Marion True, the former antiquities curator of the Los Angeles-based Getty, the world's wealthiest art institution, said she fought the illicit trade by tightening the Getty's acquisition standards, and by purchasing and documenting objects of unknown origin so they wouldn't be lost to the private trade.
``The museum had to accept the premise that the majority of antiquities available on the market had, in all probability, been exported from the countries of origin illegally,'' True, 58, wrote, explaining why the Getty adopted policies that restricted artifacts it could buy.

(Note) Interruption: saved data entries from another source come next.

(** A word-summing loop over [l], where [body] adds the word of [l] at each
    index, computes the sum of the words without overflow. *)
Lemma word_loop l body s n :
  Forall is_byte l -> (2 * n <= length l)%nat -> 0 <= s ->
  s + 65535 * Z.of_nat n < 2 ^ 31 ->
  (forall k s a b, 0 <= k < Z.of_nat n -> l !! Z.to_nat (2 * k) = Some a ->
     l !! S (Z.to_nat (2 * k)) = Some b -> 0 <= s + (a + 256 * b) < 2 ^ 31 ->
     body k s = Ok (s + (a + 256 * b))) ->
  for_from n 0 body s = Ok (s + wsum (le_words (take (2 * n) l))).
Proof.
  intros HF Hn Hs Hb Hbody.
  destruct (for_from_inv (fun k t => t = s + wsum (le_words (take (Z.to_nat (2 * k)) l)))
    body n 0 s) as (t & -> & ->).
  - intros k t Hk ->.
    destruct (lookup_lt_is_Some_2 l (Z.to_nat (2 * k))) as [a Ha]; [lia|].
    destruct (lookup_lt_is_Some_2 l (S (Z.to_nat (2 * k)))) as [b Hb']; [lia|].
    replace (Z.to_nat (2 * (k + 1))) with (S (S (Z.to_nat (2 * k)))) by lia.
    pose proof (Forall_lookup_1 _ _ _ _ HF Ha). pose proof (Forall_lookup_1 _ _ _ _ HF Hb').
    pose proof (wsum_nonneg _ (le_words_word _ (Forall_take _ (Z.to_nat (2 * k)) _ HF))).
    pose proof (length_le_words (take (Z.to_nat (2 * k)) l)).
    rewrite length_take_le in H2 by lia.
    rewrite (le_words_take_S _ _ a b), wsum_app, wsum_cons, wsum_nil by
      (done || (exists (Z.to_nat k); lia)).
    eexists. split; [|reflexivity]. unfold is_byte in *.
    rewrite (Hbody _ _ a b) by (done || lia). f_equal. lia.
  - change (le_words (take (Z.to_nat (2 * 0)) l)) with ([] : list Z). rewrite wsum_nil. lia.
  - do 5 f_equal. lia.
Qed.

Lemma length_zeroed p : (18 <= length p)%nat -> length (zeroed p) = length p.
Proof. intros. unfold zeroed. rewrite !length_app, length_take_le, length_drop by lia. cbn. lia. Qed.

Lemma zeroed_bytes p : Forall is_byte p -> Forall is_byte (zeroed p).
Proof.
  intros. unfold zeroed. repeat apply Forall_app_2; [by apply Forall_take| |by apply Forall_drop].
  repeat constructor; unfold is_byte; lia.
Qed.

Lemma zeroed_lookup p i : (18 <= length p)%nat -> (i <> 16)%nat -> (i <> 17)%nat ->
  zeroed p !! i = p !! i.
Proof.
  intros Hp H6 H7. unfold zeroed. destruct (decide (i < 16)%nat).
  - rewrite lookup_app_l by (rewrite length_take; lia). by apply lookup_take_lt.
  - rewrite lookup_app_r by (rewrite length_take; lia). rewrite length_take_le by lia.
    rewrite lookup_app_r by (cbn; lia). rewrite lookup_drop. f_equal. cbn [length]. lia.
Qed.

Lemma zeroed_field p : (18 <= length p)%nat ->
  zeroed p !! 16%nat = Some 0 /\ zeroed p !! 17%nat = Some 0.
Proof.
  intros Hp. unfold zeroed.
  split; rewrite lookup_app_r by (rewrite length_take; lia);
    by rewrite length_take_le by lia.
Qed.

(** The odd last byte. *)
Lemma le_words_last l n b :
  l !! n = Some b -> length l = S n -> Nat.Even n ->
  le_words l = le_words (take n l) ++ [b].
Proof.
  intros Hb Hl Hn. rewrite <- (take_drop n l) at 1. rewrite le_words_app.
  - f_equal. rewrite (drop_S _ b) by done. by rewrite drop_ge by lia.
  - rewrite length_take_le by lia. destruct Hn as [m ->]. by rewrite Nat2Z.inj_mul, Z.even_mul.
Qed.

(** The final two-step fold. *)
Lemma final_fold s : 0 <= s < 2 ^ 31 ->
  let t := Z.shiftr s 16 + Z.land s 0xffff in
  u16 (Z.lnot (t + Z.shiftr t 16)) = 65535 - oc_norm s.
Proof.
  intros Hs t. destruct (fold_step_norm s) as [Ht Hn]; [lia|]. fold t in Ht, Hn.
  rewrite <- Hn. assert (0 <= t < 131071) as Hr.
  { unfold t. rewrite fold_step_value by lia. Z.div_mod_to_equations; lia. }
  clearbody t. rewrite Z.shiftr_div_pow2 by lia. change (2 ^ 16) with 65536.
  unfold u16, Z.lnot. change (2 ^ 16) with 65536.
  destruct (decide (t < 65536)).
  - rewrite oc_norm_small by lia. Z.div_mod_to_equations; lia.
  - rewrite (oc_norm_unique t (t - 65535)); [Z.div_mod_to_equations; lia|lia..|].
    rewrite Zminus_mod, Z.mod_same, Z.sub_0_r, Z.mod_mod by lia. done.
Qed.

Lemma htons_complement s : 0 <= s < 65536 -> htons (65535 - s) = 65535 - htons s.
Proof. intros. rewrite !htons_value by lia. Z.div_mod_to_equations; lia. Qed.

Lemma pseudo_header_rfc src dst len :
  0 <= len < 65536 -> pseudo_header src dst len = rfc_pseudo_header src dst len.
Proof.
  intros. unfold pseudo_header, rfc_pseudo_header, htons. rewrite u16_small by lia.
  pose proof (le_bytes_val _ (be_bytes_is_byte 2 len)) as Hb. rewrite length_be_bytes in Hb.
  by rewrite Hb.
Qed.

Lemma oc_norm_zeroed_sum l : Forall is_byte l ->
  0 <= wsum (le_words l) <= 65535 * ((zlen l + 1) / 2).
Proof.
  intros H. pose proof (wsum_nonneg _ (le_words_word _ H)).
  pose proof (length_le_words l). split; [lia|].
  assert (zlen (le_words l) <= (zlen l + 1) / 2) by (Z.div_mod_to_equations; lia). lia.
Qed.

(** The loop over the segment skips the checksum field, as if it were zero. *)
Lemma segment_loop p acc : 20 <= zlen p -> Forall is_byte p -> 0 <= acc ->
  acc + 65535 * (zlen p / 2) < 2 ^ 31 ->
  for_from (Z.to_nat (Z.shiftr (zlen p) 1)) 0
    (fun k sum => if decide (k = Z.shiftr offsetof_th_sum 1) then Ok sum
                  else w ← word_at p k; i32 (sum + w)) acc
  = Ok (acc + wsum (le_words (take (2 * Z.to_nat (zlen p / 2)) (zeroed p)))).
Proof.
  intros Hl HF Ha Hmax. pose proof (length_zeroed p ltac:(lia)) as Hlz.
  destruct (zeroed_field p ltac:(lia)) as [Hz16 Hz17].
  rewrite Z.shiftr_div_pow2 by lia. change (2 ^ 1) with 2.
  apply word_loop; [by apply zeroed_bytes|rewrite Hlz; Z.div_mod_to_equations; lia|lia|Z.div_mod_to_equations; lia|].
  intros k s a b Hk Hka Hkb Hr. case_decide as H8; change (Z.shiftr offsetof_th_sum 1) with 8 in H8.
  - subst k. change (Z.to_nat (2 * 8)) with 16%nat in *. simplify_eq. f_equal. lia.
  - rewrite zeroed_lookup in Hka, Hkb by lia. rewrite (word_at_ok _ _ a b) by (done || lia).
    run_step. by rewrite i32_ok by lia.
Qed.

(** The last byte of a segment of odd length is a word of its own. *)
Lemma last_byte p acc : 20 <= zlen p -> Forall is_byte p -> 0 <= acc ->
  acc + wsum (le_words (zeroed p)) < 2 ^ 31 ->
  let even := acc + wsum (le_words (take (2 * Z.to_nat (zlen p / 2)) (zeroed p))) in
  (if decide (Z.land (zlen p) 1 = 1) then tmp ← arr_get p (zlen p - 1); i32 (even + tmp) else Ok even)
  = Ok (acc + wsum (le_words (zeroed p))).
Proof.
  intros Hl HF Ha Hmax even. pose proof (length_zeroed p ltac:(lia)) as Hlz. pose proof (zeroed_bytes p HF) as HFz.
  pose proof (Z.land_ones (zlen p) 1 ltac:(lia)) as Hbit. change (Z.ones 1) with 1 in Hbit. change (2 ^ 1) with 2 in Hbit.
  rewrite Hbit. unfold even. clear Hbit even. set (z := zeroed p) in *. case_decide as Hodd.
  - set (n := (2 * Z.to_nat (zlen p / 2))%nat).
    assert (length z = S n) as Hzn by (unfold n; Z.div_mod_to_equations; lia).
    destruct (lookup_lt_is_Some_2 z n) as [b Hb]; [lia|].
    assert (p !! Z.to_nat (zlen p - 1) = Some b) as Hpb.
    { rewrite <- Hb. unfold z. rewrite zeroed_lookup; [f_equal; lia|unfold n; lia..]. }
    rewrite (arr_get_ok _ _ b) by (done || lia). run_step.
    pose proof (le_words_last z n b Hb Hzn ltac:(by exists (Z.to_nat (zlen p / 2)))) as Hw.
    rewrite Hw, wsum_app, wsum_cons, wsum_nil in Hmax |- *.
    pose proof (Forall_lookup_1 _ _ _ _ HFz Hb) as Hbb. unfold is_byte in Hbb.
    pose proof (wsum_nonneg _ (le_words_word _ (Forall_take _ n _ HFz))).
    rewrite i32_ok by lia. f_equal. lia.
  - by rewrite take_ge by (Z.div_mod_to_equations; lia).
Qed.

(** The value both loops accumulate. *)
Lemma tcp_checksum_value src dst addr p :
  Forall is_byte p -> 20 <= zlen p <= 65522 -> addr <> 0 -> Z.land addr 2 = 0 ->
  0 < src -> 0 < dst ->
  _mysock_tcp_checksum src dst addr p (zlen p)
  = Ok (65535 - oc_norm (wsum (le_words (rfc_pseudo_header src dst (zlen p) ++ zeroed p)))).
Proof.
  intros HF Hlen Ha Hal Hs Hd. unfold _mysock_tcp_checksum.
  rewrite pseudo_header_rfc by lia. set (ph := rfc_pseudo_header src dst (zlen p)).
  assert (length ph = 12%nat) as Hph
    by (unfold ph, rfc_pseudo_header; by rewrite !length_app, !length_le_bytes, length_be_bytes).
  assert (Forall is_byte ph) as HFph.
  { unfold ph, rfc_pseudo_header. rewrite !Forall_app.
    split_and!; auto with net. repeat constructor; unfold is_byte; lia. }
  pose proof (oc_norm_zeroed_sum ph HFph) as Hsp. rewrite Hph in Hsp. change ((Z.of_nat 12 + 1) / 2) with 6 in Hsp.
  pose proof (oc_norm_zeroed_sum _ (zeroed_bytes p HF)) as Hsz. rewrite length_zeroed in Hsz by lia.
  assert (0 <= wsum (le_words ph) + wsum (le_words (zeroed p)) < 2 ^ 31) as Hsum by (Z.div_mod_to_equations; lia).
  rewrite (bool_decide_true (addr <> 0 /\ _)), (bool_decide_true (zlen ph = 12)),
    !bool_decide_true by (unfold sizeof_tcphdr; (done || lia)).
  cbn [c_assert mbind run_bind].
  rewrite (word_loop ph _ 0 6); [|done|lia|lia|lia|].
  2:{ intros k s a b Hk Hka Hkb Hr. rewrite (word_at_ok _ _ a b) by (done || lia).
      cbn [mbind run_bind]. by rewrite i32_ok by lia. }
  rewrite Z.add_0_l. cbn [mbind run_bind]. change (2 * 6)%nat with 12%nat. rewrite (take_ge ph) by lia.
  rewrite segment_loop by (done || (Z.div_mod_to_equations; lia)). cbn [mbind run_bind].
  rewrite last_byte by (done || lia). cbn [mbind run_bind].
  rewrite le_words_app, wsum_app by (by rewrite Hph). by rewrite final_fold by lia.
Qed.

(** C9: the STCP checksum is the RFC 793 checksum, in network order, of the
    pseudo header and the segment with a zero checksum field: for segments
    of 20 to 65522 bytes (any length STCP can send) the signed 32-bit
    accumulator never overflows, no assertion fails and nothing outside the
    segment is read. *)
Theorem tcp_checksum_correct src_addr dst_addr packet_addr packet :
  Forall is_byte packet -> 20 <= zlen packet <= 65522 ->
  packet_addr <> 0 -> Z.land packet_addr 2 = 0 -> 0 < src_addr -> 0 < dst_addr ->
  _mysock_tcp_checksum src_addr dst_addr packet_addr packet (zlen packet)
  = Ok (htons (rfc793_checksum src_addr dst_addr packet)).
Proof.
  intros HF Hlen Ha Hal Hs Hd. rewrite tcp_checksum_value by done. f_equal.
  unfold rfc793_checksum, internet_checksum.
  set (l := rfc_pseudo_header src_addr dst_addr (zlen packet) ++ zeroed packet).
  assert (Forall is_byte l) as HFl.
  { unfold l, rfc_pseudo_header. rewrite !Forall_app.
    split_and!; auto using zeroed_bytes with net. repeat constructor; unfold is_byte; lia. }
  pose proof (oc_sum_range _ (be_words_word _ HFl)).
  rewrite htons_complement, <- oc_sum_byte_order, oc_sum_norm; auto using le_words_word.
Qed.

(** ** Storing and verifying *)

(** What [_network_get_local_addr] requires, with both addresses known. *)
Definition addressed (host : resolver) (ctx : network_context_t) (local peer : Z) : Prop :=
  peer_addr_valid ctx = true /\ 0 < peer_addr_len ctx /\
  sa_family (peer_addr ctx) = AF_INET /\ sin_addr (peer_addr ctx) = peer /\
  _network_get_interface_ip host peer = Ok local /\ 0 < local /\ 0 < peer.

True's lawyers submitted her statement today to the Rome Tribunal as evidence in her trial, in which she's charged with conspiracy and receiving stolen antiquities for the Getty's collection. True denies the charges.
Among the steps she took to battle the illicit trade was a ban on buying objects that hadn't been part of a known collection or been documented in a publication before 1995. Last month the Getty further limited its antiquities purchases in most cases to those documented before 1970.
``I knew, in fact, that the antiquities market was filled with risks for those who wished to purchase objects, as it included many unscrupulous dealers, who had no qualms about selling fakes or objects that had been stolen or exported illegally from their country of origin,'' True wrote in the 19- page memo, a copy of which was obtained by Bloomberg News.
Negotiations
She wrote the statement to clarify and add to comments she made in earlier questioning by prosecutors, one of her lawyers, Francesca Coppi, said.
Judges in the case will base their ruling both on written evidence submitted to the court and verbal testimony of witnesses. A transcript of her earlier questioning, conducted in Los Angeles, is already in evidence.
True hasn't testified in the Rome court and isn't required to be present at the trial, which started a year ago and which she has attended once.
Her statement, which casts True and the Getty as reformers in a corrupt market, comes as the Getty negotiates with Italy over government demands that the museum return some of the 52 disputed antiquities in its collection.
True, who was antiquities curator from 1986 through 2005, said in her statement that when she took the job she helped draft a memo to the Getty board to explore whether it was possible to continue to collect antiquities in a tainted market.
``The memorandum pointed out that the antiquities market was probably the most corrupt of the art markets,'' she wrote in her statement to the Rome Tribunal.